I also don't like surprises. I almost hope I have to wait until they induce me. I like organization. I like schedules. I like punctuality. Basically, inducing makes me happy, even though now I definitely have to do laundry because I'm running out of clothes that fit and I for sure won't make it until next week in these sweatpants.

10.02.2008

Week one.

I am officially on maternity leave. Being that the hospital is about 10 minutes from my house but 45 minutes away from my work, along with the utter lack of anything productive to do at work, I decided to stop working a week before my due date to rest and, well, rest. 

So far, staying at home is ok, but daunting. I know that soon I will hopefully be much lighter and less cumbersome, but for right now I feel very handicapped and restricted.
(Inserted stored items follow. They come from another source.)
(* ===== verification/StoreCommits.v ===== *)
(** * Batches, evictions, snapshots and whole columns

    The rest of [ChunkStore]: prepared block updates, eviction, the shared collision snapshot, biome
    columns and [commit_level_chunk]. *)
From stdpp Require Import base numbers list gmap.
From S2P Require Import Prelude Packed Palette Bytes NbtTree NbtScan Keys Revisions Wire SubChunk Biome Entities LevelChunk Store.
#[local] Open Scope Z_scope.

Section commits.
Context {Context : Type}.
#[local] Notation M := (M (Context := Context)).
#[local] Notation Chunk := (Chunk (Context := Context)).
#[local] Notation Columns := (Columns (Context := Context)).
#[local] Notation ChunkStore := (ChunkStore (Context := Context)).

(** ** Block updates *)

Record PreparedSubChunkMutation := mk_prepared {
  p_key : SubChunkKey;
  p_replacement : option (SubChunk Context);
  p_changed : bool;
  p_reach : NeighbourReach;
  p_cells : list (Z * Z * Z);
}.

(** [wrapping_add] and [wrapping_mul] of [i32]. *)
Definition wrap_i32 (v : Z) : Z := to_signed 32 (to_unsigned 32 v).

Definition changed_positions (p : PreparedSubChunkMutation) : list (Z * Z * Z) :=
  (λ '(x, y, z), (wrap_i32 (wrap_i32 (sk_x (p_key p) * 16) + x), wrap_i32 (wrap_i32 (sk_y (p_key p) * 16) + y),
                  wrap_i32 (wrap_i32 (sk_z (p_key p) * 16) + z))) <$> p_cells p.

Fixpoint validate_all (updates : list BlockUpdate) : result MutationError unit :=
  match updates with [] => Ok () | u :: us => _ ← validate u; validate_all us end.

Definition prepare_sub_chunk_blocks (key : SubChunkKey) (previous : option (SubChunk Context)) (updates : list BlockUpdate)
    (air_runtime_id : Z) : option (result MutationError PreparedSubChunkMutation) :=
  match validate_all updates with
  | Err e => Some (Err e)
  | Ok _ =>
      match updates with
      | [] => Some (Ok (mk_prepared key previous false (of_updates updates) []))
      | _ =>
          '(changed, replacement) ← apply_block_updates (default (for_block_updates (sk_y key)) previous) updates air_runtime_id;
          let replacement := if has_no_storages replacement then None else Some replacement in
          let changed := match previous, replacement with
                         | Some _, Some _ => changed
                         | None, None => false
                         | _, _ => true
                         end in
          Some (Ok (mk_prepared key replacement changed (of_updates updates) ((λ u, (u_x u, u_y u, u_z u)) <$> updates)))
      end
  end.

(** The body of the loop over the prepared mutations. *)
Definition commit_mutation {E} (changed : list SubChunkKey) (m : PreparedSubChunkMutation) : M E (list SubChunkKey) :=
  if negb (p_changed m) then mret changed
  else
    _ ← (match p_replacement m with
         | Some replacement => modify (on_chunks (update_entry (sk_chunk (p_key m)) (on_sub_chunks (insert (sk_y (p_key m)) replacement))))
         | None => _ ← remove_sub_chunk_without_revision (p_key m); mret ()
         end);
    mret (changed ++ [p_key m]).

Fixpoint commit_mutations {E} (changed : list SubChunkKey) (ms : list PreparedSubChunkMutation) : M E (list SubChunkKey) :=
  match ms with [] => mret changed | m :: ms => changed ← commit_mutation changed m; commit_mutations changed ms end.

Fixpoint set_collision_revisions {E} (revisions : list (ChunkKey * Z)) : M E unit :=
  match revisions with
  | [] => mret ()
  | (chunk, revision) :: l => _ ← set_collision_revision chunk revision; set_collision_revisions l
  end.

(** The columns whose loaded content the batch changes. *)
Definition changed_columns (prepared : list PreparedSubChunkMutation) (c : Columns) : gset ChunkKey :=
  list_to_set (sk_chunk ∘ p_key <$> filter (λ m, Is_true (p_changed m && is_sub_chunk_loaded c (p_key m))) prepared).

Definition commit_prepared_block_updates (prepared : list PreparedSubChunkMutation) : M MutationError (list SubChunkKey) :=
  columns ← gets (λ c, sorted_chunks (changed_columns prepared c));
  allocated ← map_err (λ _, CollisionRevisionExhausted) (alloc_batch (length columns));
  changed ← commit_mutations [] prepared;
  _ ← (match changed with [] => mret () | _ => invalidate_collision_snapshot end);
  _ ← set_collision_revisions (zip columns allocated);
  mret changed.

Definition update_sub_chunk_blocks (key : SubChunkKey) (updates : list BlockUpdate) (air_runtime_id : Z)
    : M MutationError (list SubChunkKey) :=
  previous ← gets (λ c, sub_chunk c key);
  prepared ← expect (prepare_sub_chunk_blocks key previous updates air_runtime_id);
  prepared ← of_result prepared;
  commit_prepared_block_updates [prepared].

Definition update_block (key : SubChunkKey) (update : BlockUpdate) (air_runtime_id : Z) : M MutationError (option SubChunkKey) :=
  changed ← update_sub_chunk_blocks key [update] air_runtime_id; mret (head changed).

(** ** Eviction *)

(** One key of [detach_chunks]: the sections of the column and the column itself. *)
Definition detach_chunk {E} (key : ChunkKey) : M E (list SubChunkKey * list Chunk) :=
  _ ← modify (on_authoritative (delete key));
  _ ← modify (on_loaded (λ l, l ∖ {[key]}));
  _ ← modify (on_revisions (delete key));
  chunk ← gets (λ c, chunks c !! key);
  match chunk with
  | None => mret ([], [])
  | Some chunk =>
      _ ← modify (on_chunks (delete key));
      mret (sorted_keys (set_map (from_chunk key) (dom (sub_chunks chunk))), [chunk])
  end.

Fixpoint detach_each {E} (keys : list ChunkKey) : M E (list SubChunkKey * list Chunk) :=
  match keys with
  | [] => mret ([], [])
  | key :: keys =>
      '(removed, retired) ← detach_chunk key;
      '(removed', retired') ← detach_each keys;
      mret (removed ++ removed', retired ++ retired')
  end.

Definition detach_chunks {E} (keys : gset ChunkKey) : M E (list SubChunkKey * list Chunk) :=
  _ ← (if (size keys =? 0)%nat then mret () else invalidate_collision_snapshot);
  detach_each (sorted_chunks keys).

Definition evict_chunk {E} (key : ChunkKey) : M E (list SubChunkKey) :=
  '(removed, _) ← detach_chunks {[key]}; mret removed.

(** ** The collision snapshot *)

(** [Chunk { sub_chunks, block_entities, block_entity_bytes, ..default }] of every column. *)
Definition snapshot_columns (c : Columns) : Columns := on_chunks (fmap (with_biomes None)) c.

(** [alive]: some frame still holds the cached snapshot, so its weak handle upgrades. *)
Definition take_collision_snapshot (alive : bool) (s : ChunkStore) : Columns * ChunkStore :=
  match cached_snapshot s with
  | Some snapshot => if alive then (snapshot, s)
                     else (snapshot_columns (columns s), mk_store (columns s) (next_revision s) (Some (snapshot_columns (columns s))))
  | None => (snapshot_columns (columns s), mk_store (columns s) (next_revision s) (Some (snapshot_columns (columns s))))
  end.

(** ** Biome columns *)

Definition commit_biome_column {E} (key : ChunkKey) (replacement : DecodedBiomeColumn) : M E (list SubChunkKey) :=
  previous ← gets (λ c, chunks c !! key ≫= biomes);
  replacement ← expect (reuse_equal_biome_arcs replacement previous);
  ys ← expect (changed_biome_ys previous (Some replacement));
  _ ← modify (on_chunks (update_entry key (with_biomes (Some replacement))));
  mret (sorted_keys (expand_biome_mesh_dependents (set_map (from_chunk key) ys))).

(** [DecodedBiomeColumn::eq], storages from left to right. *)
Definition biome_column_eqb (a b : DecodedBiomeColumn) : option bool :=
  if negb (base_sub_chunk_y a =? base_sub_chunk_y b) then Some false
  else e ← storages_eqb (column_storages a) (column_storages b); Some (e && (column_consumed a =? column_consumed b)).

Definition biome_column_matches (c : Columns) (key : ChunkKey) (replacement : DecodedBiomeColumn) : option bool :=
  match chunks c !! key ≫= biomes with None => Some false | Some column => biome_column_eqb column replacement end.

(** ** Level chunks *)

Definition old_sections (c : Columns) (key : ChunkKey) : gmap Z (SubChunk Context) :=
  default ∅ (sub_chunks <$> chunks c !! key).

(** Whether the resident section at [y] has the blocks of its replacement. *)
Definition match_section (old : gmap Z (SubChunk Context)) (acc : gset Z) (e : Z * SubChunk Context) : option (gset Z) :=
  match old !! fst e with
  | None => Some acc
  | Some previous => matches ← blocks_match previous (snd e); Some (if (matches : bool) then {[fst e]} ∪ acc else acc)
  end.

(** The Ys whose resident section is kept. *)
Definition matched_sections (old replacement : gmap Z (SubChunk Context)) : option (gset Z) :=
  foldM (match_section old) ∅ (map_to_list replacement).

(** A kept section takes over the wire identity of its replacement, in every handle to it. *)
Definition retain_identities (matched : gset Z) (replacement old : gmap Z (SubChunk Context)) : gmap Z (SubChunk Context) :=
  map_imap (λ y previous, Some (match replacement !! y with
                                | Some section => if decide (y ∈ matched) then retain_inline_identity_from previous section else previous
                                | None => previous
                                end)) old.

Definition keep_matched (matched : gset Z) (residents replacement : gmap Z (SubChunk Context)) : gmap Z (SubChunk Context) :=
  map_imap (λ y section, if decide (y ∈ matched) then residents !! y else Some section) replacement.

(** Neither pointer-equal nor absent on both sides. *)
Definition block_changed_ys (matched : gset Z) (old replacement : gmap Z (SubChunk Context)) : gset Z :=
  (dom old ∪ dom replacement) ∖ matched.

(** The one revision of a commit: for the blocks or the new column, else for the actors. *)
Definition reserve_column (key : ChunkKey) (newly_loaded collision_changed : bool) (block_entities : gmap BlockEntityKey BlockEntityNbt)
    : M DecodeError (option Z) :=
  if newly_loaded || collision_changed then map_err DecodeCollisionRevision (reserve_if true)
  else map_err DecodeCollisionRevision (reserve_actor_replacement key None block_entities).

(** The writes after the reservation. *)
Definition replace_column {E} (key : ChunkKey) (newly_loaded collision_changed : bool) (residents sub_chunks : gmap Z (SubChunk Context))
    (biomes : option DecodedBiomeColumn) (block_entities : gmap BlockEntityKey BlockEntityNbt) (revision : option Z) : M E unit :=
  _ ← modify (on_chunks (λ m,
        if (size sub_chunks =? 0)%nat && bool_decide (biomes = None) && (size block_entities =? 0)%nat then delete key m
        else <[key := mk_chunk (if collision_changed then sub_chunks else if bool_decide (is_Some (m !! key)) then residents else sub_chunks)
                        biomes block_entities (sum_bytes block_entities)]> m));
  _ ← (if newly_loaded then
         _ ← modify (on_loaded (λ l, {[key]} ∪ l)); modify (on_authoritative (delete key))
       else mret ());
  apply_reserved_revision key revision.

Definition commit_level_chunk (key : ChunkKey) (decoded : DecodedLevelChunk Context) : M DecodeError ApplyLevelChunk :=
  newly_loaded ← gets (λ c, negb (is_chunk_loaded c key));
  old ← gets (λ c, old_sections c key);
  matched ← expect (matched_sections old (lc_sub_chunks decoded));
  let residents := retain_identities matched (lc_sub_chunks decoded) old in
  _ ← modify (on_chunks (alter (on_sub_chunks (λ _, residents)) key));
  let sub_chunks := keep_matched matched residents (lc_sub_chunks decoded) in
  old_biomes ← gets (λ c, chunks c !! key ≫= biomes);
  biomes ← expect (match lc_biomes decoded with
                   | None => Some old_biomes
                   | Some replacement => Some <$> reuse_equal_biome_arcs replacement old_biomes
                   end);
  previous ← gets (λ c, stored_entities c key);
  let block_entities := reuse_equal_entities previous
        (match lc_block_entities decoded with Some d => entities d | None => previous end) in
  let block_changed : gset SubChunkKey := set_map (from_chunk key) (block_changed_ys matched old (lc_sub_chunks decoded)) in
  biome_ys ← expect (changed_biome_ys old_biomes biomes);
  let biome_changed : gset SubChunkKey := set_map (from_chunk key) biome_ys in
  let collision_changed := negb (size block_changed =? 0)%nat in
  revision ← reserve_column key newly_loaded collision_changed block_entities;
  _ ← replace_column key newly_loaded collision_changed residents sub_chunks biomes block_entities revision;
  let changed := block_changed ∪ biome_changed in
  let dirty := expand_mesh_dependents changed ∪ expand_biome_mesh_dependents biome_changed in
  mret (mk_apply (sorted_keys changed) (sorted_keys dirty) (lc_bytes_consumed decoded) (lc_block_bytes_consumed decoded)).

Definition apply_level_chunk (sha256 : bytes → bytes) (ids : BlockIds Context) (key : ChunkKey) (first_sub_chunk_y : Z)
    (sub_chunk_count : nat) (payload : bytes) : M DecodeError ApplyLevelChunk :=
  decoded ← expect (level_chunk_decode sha256 ids first_sub_chunk_y sub_chunk_count payload);
  commit_level_chunk key decoded.
End commits.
I tripped letting my dog out this afternoon and was stunned to find myself very rapidly going down with quite some force. Thankfully, I was able to catch myself on the handrails outside. Needless to say, I just can't get around like I used to. So I try to content myself with a couple of lame "girl" books that don't require a lot of thought (I can't concentrate on anything) and I try my best to not let myself feel guilty for watching episode after episode of "Friends" while intermittently taking 20 minute naps. It's the last time for a long time I'll get the opportunity to rest like this, I tell myself, and everyone is telling me to enjoy it anyway... so here I go. Being a lazy bum and pulling the pregnancy card once again. 

It's slightly daunting because I am kind of feeling like this is it. This is it. Sitting around waiting for my husband to get home. I mean, I know that pretty soon things are going to get hard, but... it's just a very scary feeling of "What next?" and having no idea what that answer looks like.